Go through the records, and copy each line in which the string "ChatGrpc" is present.
====== GIVEN DATA
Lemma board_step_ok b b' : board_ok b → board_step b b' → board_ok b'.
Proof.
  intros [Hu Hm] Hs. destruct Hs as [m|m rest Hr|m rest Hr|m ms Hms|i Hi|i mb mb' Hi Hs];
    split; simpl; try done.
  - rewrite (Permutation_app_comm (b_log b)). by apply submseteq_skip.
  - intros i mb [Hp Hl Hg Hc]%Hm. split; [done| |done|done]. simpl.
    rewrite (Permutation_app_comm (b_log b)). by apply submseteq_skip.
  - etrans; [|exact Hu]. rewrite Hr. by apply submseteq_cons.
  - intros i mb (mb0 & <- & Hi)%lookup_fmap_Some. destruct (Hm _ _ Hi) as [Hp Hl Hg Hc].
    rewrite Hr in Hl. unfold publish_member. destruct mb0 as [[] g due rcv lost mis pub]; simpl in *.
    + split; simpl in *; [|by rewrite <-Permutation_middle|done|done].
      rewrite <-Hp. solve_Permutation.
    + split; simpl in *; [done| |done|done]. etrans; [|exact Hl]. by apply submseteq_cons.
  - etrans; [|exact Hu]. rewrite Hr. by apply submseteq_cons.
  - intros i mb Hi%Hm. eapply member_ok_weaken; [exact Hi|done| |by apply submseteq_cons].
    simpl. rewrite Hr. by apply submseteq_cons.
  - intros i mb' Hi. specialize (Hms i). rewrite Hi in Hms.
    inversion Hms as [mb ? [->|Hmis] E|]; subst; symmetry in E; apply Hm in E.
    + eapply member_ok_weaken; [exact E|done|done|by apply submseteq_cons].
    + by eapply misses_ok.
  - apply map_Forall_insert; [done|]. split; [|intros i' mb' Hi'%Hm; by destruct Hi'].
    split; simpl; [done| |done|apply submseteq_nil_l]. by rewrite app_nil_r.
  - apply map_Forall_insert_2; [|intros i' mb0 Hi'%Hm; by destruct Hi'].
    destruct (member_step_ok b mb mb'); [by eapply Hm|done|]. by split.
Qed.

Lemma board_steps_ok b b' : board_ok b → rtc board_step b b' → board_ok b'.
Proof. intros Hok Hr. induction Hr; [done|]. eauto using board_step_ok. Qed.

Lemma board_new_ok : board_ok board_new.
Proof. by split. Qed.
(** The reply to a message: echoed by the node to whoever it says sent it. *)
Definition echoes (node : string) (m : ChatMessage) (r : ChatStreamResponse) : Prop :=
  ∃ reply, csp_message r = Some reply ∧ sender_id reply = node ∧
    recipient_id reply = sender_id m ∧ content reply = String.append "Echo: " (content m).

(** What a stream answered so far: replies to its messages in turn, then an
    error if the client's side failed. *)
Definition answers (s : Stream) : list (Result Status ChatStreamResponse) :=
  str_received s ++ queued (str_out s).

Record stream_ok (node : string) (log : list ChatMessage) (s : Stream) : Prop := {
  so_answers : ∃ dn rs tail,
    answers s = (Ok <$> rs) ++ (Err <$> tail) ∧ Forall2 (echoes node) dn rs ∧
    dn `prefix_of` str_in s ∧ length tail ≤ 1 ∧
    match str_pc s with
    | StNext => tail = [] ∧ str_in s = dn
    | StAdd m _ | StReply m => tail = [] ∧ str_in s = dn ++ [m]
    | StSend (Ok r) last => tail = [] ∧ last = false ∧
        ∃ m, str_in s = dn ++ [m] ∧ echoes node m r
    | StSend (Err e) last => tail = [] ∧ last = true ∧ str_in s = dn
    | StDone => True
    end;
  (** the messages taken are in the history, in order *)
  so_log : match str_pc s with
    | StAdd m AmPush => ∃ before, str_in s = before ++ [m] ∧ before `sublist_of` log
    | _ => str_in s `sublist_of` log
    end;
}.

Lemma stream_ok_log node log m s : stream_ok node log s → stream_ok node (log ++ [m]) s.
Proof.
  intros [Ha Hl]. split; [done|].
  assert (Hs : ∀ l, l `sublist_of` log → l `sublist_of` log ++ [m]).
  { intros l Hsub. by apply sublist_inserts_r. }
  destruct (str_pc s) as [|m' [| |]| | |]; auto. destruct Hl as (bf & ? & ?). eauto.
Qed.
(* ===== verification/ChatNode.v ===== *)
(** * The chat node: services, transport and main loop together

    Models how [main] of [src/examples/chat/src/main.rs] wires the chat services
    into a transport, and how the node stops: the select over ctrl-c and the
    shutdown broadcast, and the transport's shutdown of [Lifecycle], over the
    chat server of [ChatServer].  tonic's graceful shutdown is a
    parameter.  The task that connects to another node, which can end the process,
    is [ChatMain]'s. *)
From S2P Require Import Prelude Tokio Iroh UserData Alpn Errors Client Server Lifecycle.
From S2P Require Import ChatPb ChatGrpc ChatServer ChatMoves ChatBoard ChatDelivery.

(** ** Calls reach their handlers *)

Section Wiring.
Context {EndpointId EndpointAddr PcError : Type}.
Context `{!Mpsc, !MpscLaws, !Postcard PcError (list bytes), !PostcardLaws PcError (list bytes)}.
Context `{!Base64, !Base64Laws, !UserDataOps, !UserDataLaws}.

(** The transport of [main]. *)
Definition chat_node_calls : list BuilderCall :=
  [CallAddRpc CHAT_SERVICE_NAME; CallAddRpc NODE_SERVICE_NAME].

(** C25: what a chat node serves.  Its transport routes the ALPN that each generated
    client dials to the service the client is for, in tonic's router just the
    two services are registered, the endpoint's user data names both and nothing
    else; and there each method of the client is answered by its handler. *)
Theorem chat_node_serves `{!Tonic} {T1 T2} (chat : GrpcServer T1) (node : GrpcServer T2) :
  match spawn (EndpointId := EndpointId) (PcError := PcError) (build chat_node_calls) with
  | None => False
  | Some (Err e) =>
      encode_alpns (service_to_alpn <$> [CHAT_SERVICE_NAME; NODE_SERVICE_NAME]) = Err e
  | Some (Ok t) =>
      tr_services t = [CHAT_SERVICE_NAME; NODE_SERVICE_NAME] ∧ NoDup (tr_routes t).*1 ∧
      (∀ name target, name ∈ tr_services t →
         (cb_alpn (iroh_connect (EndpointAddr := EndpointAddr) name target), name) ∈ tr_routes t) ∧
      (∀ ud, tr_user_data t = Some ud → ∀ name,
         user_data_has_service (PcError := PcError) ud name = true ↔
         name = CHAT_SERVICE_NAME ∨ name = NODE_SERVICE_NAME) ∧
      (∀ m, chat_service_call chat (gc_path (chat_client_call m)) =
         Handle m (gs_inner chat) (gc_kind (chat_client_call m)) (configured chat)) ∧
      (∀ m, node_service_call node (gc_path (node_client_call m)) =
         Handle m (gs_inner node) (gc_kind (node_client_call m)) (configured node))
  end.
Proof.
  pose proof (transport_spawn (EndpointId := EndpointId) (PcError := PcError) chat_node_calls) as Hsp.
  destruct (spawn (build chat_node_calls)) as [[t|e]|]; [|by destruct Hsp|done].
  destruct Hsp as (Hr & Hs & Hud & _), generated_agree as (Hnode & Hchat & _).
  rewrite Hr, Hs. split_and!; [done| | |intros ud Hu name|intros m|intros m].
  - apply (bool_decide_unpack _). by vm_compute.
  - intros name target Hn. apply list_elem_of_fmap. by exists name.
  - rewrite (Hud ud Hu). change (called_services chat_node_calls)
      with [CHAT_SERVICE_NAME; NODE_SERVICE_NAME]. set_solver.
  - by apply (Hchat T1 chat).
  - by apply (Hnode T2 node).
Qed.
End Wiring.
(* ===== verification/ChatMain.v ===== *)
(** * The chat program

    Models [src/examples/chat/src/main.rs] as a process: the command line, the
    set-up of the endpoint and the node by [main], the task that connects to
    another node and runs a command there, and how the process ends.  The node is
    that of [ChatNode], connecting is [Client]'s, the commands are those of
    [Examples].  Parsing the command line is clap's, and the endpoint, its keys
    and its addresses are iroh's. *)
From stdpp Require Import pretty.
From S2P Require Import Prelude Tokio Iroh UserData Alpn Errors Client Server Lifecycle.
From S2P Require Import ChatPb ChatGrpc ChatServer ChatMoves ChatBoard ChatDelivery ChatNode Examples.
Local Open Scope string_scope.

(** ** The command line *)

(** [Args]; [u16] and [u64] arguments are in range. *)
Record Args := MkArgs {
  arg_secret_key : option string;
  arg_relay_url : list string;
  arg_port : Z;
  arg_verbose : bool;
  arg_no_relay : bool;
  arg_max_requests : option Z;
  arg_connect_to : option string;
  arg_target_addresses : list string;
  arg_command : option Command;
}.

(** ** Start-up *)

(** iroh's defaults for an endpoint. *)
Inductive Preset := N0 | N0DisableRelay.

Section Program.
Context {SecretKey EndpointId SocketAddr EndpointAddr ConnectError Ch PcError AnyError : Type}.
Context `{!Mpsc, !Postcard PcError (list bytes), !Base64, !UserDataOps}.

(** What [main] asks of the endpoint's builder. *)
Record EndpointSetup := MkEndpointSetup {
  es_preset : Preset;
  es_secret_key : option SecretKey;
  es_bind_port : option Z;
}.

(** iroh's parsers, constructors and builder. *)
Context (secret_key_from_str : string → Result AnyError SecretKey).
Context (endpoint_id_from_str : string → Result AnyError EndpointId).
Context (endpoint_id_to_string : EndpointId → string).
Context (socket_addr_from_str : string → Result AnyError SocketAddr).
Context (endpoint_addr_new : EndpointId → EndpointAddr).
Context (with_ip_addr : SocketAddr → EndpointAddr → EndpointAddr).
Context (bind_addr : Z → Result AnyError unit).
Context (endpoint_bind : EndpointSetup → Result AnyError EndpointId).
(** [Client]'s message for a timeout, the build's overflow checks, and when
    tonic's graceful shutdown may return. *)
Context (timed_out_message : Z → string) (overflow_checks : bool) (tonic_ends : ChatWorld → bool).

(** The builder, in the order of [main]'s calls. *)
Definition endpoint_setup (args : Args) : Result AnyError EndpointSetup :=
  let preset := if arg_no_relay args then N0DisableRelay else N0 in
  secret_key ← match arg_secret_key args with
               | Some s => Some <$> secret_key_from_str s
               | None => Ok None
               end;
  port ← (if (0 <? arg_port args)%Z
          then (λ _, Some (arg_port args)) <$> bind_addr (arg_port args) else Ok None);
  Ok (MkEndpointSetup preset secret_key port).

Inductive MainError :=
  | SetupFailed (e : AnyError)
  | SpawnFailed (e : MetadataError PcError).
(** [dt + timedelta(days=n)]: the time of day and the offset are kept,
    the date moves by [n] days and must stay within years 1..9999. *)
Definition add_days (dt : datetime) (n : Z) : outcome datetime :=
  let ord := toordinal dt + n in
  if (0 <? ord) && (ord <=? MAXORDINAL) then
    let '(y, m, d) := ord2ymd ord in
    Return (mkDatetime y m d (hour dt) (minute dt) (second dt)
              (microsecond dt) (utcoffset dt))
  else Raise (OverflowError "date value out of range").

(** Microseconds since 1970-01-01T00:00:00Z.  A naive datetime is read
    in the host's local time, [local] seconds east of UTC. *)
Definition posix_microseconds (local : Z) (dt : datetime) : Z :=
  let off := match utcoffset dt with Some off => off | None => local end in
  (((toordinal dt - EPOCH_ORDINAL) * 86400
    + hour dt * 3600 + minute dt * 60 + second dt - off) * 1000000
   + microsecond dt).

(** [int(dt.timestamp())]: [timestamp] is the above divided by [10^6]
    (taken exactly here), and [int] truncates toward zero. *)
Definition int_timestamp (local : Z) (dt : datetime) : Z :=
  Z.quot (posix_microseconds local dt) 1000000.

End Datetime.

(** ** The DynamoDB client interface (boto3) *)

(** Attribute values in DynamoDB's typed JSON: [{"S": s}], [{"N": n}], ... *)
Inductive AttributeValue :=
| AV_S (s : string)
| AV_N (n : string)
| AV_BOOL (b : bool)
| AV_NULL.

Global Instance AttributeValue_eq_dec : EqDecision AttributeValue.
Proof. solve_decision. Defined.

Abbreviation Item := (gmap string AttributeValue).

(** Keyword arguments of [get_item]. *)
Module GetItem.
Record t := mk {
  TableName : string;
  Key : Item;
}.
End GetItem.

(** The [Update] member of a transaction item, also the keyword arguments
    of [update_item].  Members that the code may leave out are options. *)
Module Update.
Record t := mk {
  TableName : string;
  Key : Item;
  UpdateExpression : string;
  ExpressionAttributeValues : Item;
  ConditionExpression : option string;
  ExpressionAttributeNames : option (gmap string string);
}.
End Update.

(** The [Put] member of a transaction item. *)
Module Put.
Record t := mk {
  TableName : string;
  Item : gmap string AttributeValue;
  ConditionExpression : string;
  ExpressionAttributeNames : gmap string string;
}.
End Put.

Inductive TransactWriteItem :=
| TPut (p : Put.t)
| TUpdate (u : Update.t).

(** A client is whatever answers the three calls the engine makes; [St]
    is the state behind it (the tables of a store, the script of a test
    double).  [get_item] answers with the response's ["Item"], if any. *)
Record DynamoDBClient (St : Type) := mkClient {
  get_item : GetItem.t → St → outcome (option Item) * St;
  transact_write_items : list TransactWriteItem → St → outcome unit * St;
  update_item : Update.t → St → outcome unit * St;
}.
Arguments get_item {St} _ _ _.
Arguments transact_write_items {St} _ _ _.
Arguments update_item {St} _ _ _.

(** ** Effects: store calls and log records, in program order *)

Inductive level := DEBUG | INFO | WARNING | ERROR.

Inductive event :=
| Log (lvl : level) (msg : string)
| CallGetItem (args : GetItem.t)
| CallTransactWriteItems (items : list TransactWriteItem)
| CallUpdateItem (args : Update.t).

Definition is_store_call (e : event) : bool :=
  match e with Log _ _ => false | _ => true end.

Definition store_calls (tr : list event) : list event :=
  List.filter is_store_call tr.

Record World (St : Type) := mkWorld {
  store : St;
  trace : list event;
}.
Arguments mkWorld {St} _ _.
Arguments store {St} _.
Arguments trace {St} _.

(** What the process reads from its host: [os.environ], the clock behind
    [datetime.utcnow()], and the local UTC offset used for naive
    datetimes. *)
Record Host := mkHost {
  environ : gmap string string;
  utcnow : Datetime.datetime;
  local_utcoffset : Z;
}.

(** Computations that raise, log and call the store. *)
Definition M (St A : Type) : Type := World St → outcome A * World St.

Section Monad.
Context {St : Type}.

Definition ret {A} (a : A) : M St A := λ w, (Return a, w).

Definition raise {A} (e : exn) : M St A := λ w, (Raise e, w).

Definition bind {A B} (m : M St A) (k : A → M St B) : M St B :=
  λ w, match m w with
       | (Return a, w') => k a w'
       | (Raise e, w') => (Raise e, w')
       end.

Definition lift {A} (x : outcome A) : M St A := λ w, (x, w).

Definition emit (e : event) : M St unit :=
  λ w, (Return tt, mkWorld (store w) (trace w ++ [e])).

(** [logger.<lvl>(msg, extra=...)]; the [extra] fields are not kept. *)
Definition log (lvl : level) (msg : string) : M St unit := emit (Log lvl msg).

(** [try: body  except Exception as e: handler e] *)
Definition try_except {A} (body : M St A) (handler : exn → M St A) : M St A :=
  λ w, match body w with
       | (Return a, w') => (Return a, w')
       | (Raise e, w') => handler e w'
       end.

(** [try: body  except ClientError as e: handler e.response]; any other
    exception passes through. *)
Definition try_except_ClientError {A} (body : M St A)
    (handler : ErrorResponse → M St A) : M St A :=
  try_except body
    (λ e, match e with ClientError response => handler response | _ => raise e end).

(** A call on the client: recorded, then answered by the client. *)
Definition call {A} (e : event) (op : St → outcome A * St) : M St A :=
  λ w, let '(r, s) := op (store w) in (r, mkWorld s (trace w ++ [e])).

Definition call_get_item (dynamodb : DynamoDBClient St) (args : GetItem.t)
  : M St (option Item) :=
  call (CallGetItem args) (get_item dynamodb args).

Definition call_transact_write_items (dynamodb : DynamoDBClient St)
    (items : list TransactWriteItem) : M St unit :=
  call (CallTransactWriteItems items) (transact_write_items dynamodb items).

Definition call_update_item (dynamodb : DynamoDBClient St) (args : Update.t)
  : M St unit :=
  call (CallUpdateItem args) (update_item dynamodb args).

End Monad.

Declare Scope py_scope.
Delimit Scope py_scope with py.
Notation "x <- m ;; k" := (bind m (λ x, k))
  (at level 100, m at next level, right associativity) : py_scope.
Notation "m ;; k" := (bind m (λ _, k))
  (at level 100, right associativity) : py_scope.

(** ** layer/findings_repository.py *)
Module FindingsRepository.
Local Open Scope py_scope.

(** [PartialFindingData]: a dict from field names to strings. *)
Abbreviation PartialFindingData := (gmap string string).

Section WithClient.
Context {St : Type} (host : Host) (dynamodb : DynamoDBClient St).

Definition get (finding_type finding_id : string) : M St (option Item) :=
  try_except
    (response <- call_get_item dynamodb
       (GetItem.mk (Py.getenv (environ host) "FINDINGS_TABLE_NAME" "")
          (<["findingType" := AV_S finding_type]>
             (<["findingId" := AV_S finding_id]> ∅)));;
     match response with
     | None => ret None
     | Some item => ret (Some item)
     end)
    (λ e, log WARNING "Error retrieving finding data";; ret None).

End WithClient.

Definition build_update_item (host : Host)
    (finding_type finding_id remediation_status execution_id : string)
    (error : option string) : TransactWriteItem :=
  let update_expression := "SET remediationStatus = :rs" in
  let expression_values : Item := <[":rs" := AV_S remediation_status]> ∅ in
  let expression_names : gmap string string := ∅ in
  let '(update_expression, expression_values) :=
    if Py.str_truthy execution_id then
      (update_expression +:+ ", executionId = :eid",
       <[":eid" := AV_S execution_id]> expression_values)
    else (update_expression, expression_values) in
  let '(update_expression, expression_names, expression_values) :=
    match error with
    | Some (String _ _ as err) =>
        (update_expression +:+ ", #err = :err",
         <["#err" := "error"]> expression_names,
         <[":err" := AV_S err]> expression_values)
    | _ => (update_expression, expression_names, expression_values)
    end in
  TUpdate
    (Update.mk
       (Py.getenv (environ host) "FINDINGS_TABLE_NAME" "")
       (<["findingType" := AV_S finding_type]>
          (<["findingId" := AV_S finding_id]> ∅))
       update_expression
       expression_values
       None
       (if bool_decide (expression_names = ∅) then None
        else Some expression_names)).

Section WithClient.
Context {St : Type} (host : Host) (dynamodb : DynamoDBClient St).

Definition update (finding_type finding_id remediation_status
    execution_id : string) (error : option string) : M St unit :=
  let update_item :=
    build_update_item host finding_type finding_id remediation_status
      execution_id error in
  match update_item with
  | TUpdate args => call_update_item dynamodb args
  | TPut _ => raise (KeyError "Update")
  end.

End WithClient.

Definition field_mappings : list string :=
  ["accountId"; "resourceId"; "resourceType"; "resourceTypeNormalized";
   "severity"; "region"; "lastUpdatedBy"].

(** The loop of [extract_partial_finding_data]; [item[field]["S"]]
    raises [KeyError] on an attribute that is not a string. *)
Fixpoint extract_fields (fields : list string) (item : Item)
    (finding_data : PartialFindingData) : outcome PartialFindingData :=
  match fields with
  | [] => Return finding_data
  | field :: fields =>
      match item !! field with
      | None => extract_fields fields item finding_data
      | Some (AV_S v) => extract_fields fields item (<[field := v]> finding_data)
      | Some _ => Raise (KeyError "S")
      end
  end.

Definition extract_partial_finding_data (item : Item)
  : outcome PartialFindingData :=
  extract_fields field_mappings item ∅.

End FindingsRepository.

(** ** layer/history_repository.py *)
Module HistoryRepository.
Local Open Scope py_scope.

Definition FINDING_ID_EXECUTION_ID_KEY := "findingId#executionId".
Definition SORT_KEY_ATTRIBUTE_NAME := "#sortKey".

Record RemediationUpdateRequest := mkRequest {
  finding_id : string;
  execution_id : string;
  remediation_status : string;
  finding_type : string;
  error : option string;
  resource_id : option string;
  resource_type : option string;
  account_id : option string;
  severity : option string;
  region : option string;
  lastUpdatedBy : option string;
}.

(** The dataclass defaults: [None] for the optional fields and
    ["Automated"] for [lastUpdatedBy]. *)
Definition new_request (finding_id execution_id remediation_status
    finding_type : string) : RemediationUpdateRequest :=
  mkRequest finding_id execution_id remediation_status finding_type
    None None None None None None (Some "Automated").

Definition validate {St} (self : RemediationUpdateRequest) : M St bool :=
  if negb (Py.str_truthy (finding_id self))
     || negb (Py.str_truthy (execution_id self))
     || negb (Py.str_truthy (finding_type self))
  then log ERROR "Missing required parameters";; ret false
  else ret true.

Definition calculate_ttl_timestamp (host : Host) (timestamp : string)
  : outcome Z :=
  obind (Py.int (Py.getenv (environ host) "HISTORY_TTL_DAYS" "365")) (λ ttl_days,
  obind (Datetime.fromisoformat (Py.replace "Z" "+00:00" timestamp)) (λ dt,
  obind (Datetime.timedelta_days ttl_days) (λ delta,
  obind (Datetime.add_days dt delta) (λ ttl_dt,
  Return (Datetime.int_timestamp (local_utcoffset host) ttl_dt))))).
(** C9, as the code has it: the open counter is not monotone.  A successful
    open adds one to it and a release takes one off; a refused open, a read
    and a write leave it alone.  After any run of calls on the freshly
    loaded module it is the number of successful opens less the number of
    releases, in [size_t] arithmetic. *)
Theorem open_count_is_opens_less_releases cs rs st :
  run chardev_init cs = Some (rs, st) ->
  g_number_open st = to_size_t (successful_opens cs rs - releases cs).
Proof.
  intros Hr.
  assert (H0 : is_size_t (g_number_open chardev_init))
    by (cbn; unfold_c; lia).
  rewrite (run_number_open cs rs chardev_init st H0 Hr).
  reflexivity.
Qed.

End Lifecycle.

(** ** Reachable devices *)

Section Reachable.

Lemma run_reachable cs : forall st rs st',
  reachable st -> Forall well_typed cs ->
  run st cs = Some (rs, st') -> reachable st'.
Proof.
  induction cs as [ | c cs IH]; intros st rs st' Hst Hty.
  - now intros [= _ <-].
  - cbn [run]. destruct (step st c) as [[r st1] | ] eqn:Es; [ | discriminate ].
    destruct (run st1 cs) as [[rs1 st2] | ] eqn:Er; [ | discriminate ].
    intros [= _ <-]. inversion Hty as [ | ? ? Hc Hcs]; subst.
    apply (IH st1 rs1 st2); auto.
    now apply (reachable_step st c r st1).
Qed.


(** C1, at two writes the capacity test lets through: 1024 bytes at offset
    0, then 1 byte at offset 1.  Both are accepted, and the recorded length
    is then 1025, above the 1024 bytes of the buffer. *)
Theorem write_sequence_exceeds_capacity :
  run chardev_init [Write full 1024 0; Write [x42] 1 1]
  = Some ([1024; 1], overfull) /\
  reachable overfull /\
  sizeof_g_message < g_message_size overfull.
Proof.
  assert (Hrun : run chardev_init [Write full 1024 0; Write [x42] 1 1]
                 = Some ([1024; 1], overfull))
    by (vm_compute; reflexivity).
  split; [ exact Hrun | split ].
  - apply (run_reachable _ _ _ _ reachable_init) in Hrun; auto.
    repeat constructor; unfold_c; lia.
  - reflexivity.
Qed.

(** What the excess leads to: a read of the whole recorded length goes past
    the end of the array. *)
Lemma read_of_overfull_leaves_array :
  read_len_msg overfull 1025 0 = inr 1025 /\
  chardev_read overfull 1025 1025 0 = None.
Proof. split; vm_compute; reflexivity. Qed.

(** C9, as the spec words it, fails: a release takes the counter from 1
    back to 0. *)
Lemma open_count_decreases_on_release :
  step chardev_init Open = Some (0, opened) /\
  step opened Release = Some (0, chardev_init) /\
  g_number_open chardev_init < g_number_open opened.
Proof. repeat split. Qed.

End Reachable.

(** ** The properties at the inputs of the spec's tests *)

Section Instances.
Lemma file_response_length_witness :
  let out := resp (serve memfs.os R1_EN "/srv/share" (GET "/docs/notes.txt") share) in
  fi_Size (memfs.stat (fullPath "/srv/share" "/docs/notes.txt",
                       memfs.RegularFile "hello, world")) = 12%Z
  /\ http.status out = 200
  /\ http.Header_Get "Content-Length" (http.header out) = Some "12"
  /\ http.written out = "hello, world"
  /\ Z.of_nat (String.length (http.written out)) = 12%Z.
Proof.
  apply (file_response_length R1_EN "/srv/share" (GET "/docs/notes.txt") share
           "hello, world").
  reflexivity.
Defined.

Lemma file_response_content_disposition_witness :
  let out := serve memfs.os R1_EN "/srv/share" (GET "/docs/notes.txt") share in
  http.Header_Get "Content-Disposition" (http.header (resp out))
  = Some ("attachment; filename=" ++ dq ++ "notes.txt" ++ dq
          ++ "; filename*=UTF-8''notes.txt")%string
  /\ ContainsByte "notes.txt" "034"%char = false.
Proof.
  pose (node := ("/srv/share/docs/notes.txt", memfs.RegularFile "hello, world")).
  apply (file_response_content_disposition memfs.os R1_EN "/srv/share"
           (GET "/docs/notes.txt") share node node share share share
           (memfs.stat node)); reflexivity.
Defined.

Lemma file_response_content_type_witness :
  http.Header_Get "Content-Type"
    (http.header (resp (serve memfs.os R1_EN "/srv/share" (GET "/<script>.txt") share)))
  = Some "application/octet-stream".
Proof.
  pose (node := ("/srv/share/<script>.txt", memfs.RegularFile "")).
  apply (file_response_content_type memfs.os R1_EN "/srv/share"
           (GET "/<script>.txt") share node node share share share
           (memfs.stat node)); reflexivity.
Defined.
============
◆ OUTPUT FOR THIS EXERCISE
From S2P Require Import ChatPb ChatGrpc ChatServer ChatMoves ChatBoard ChatDelivery.
From S2P Require Import ChatPb ChatGrpc ChatServer ChatMoves ChatBoard ChatDelivery ChatNode Examples.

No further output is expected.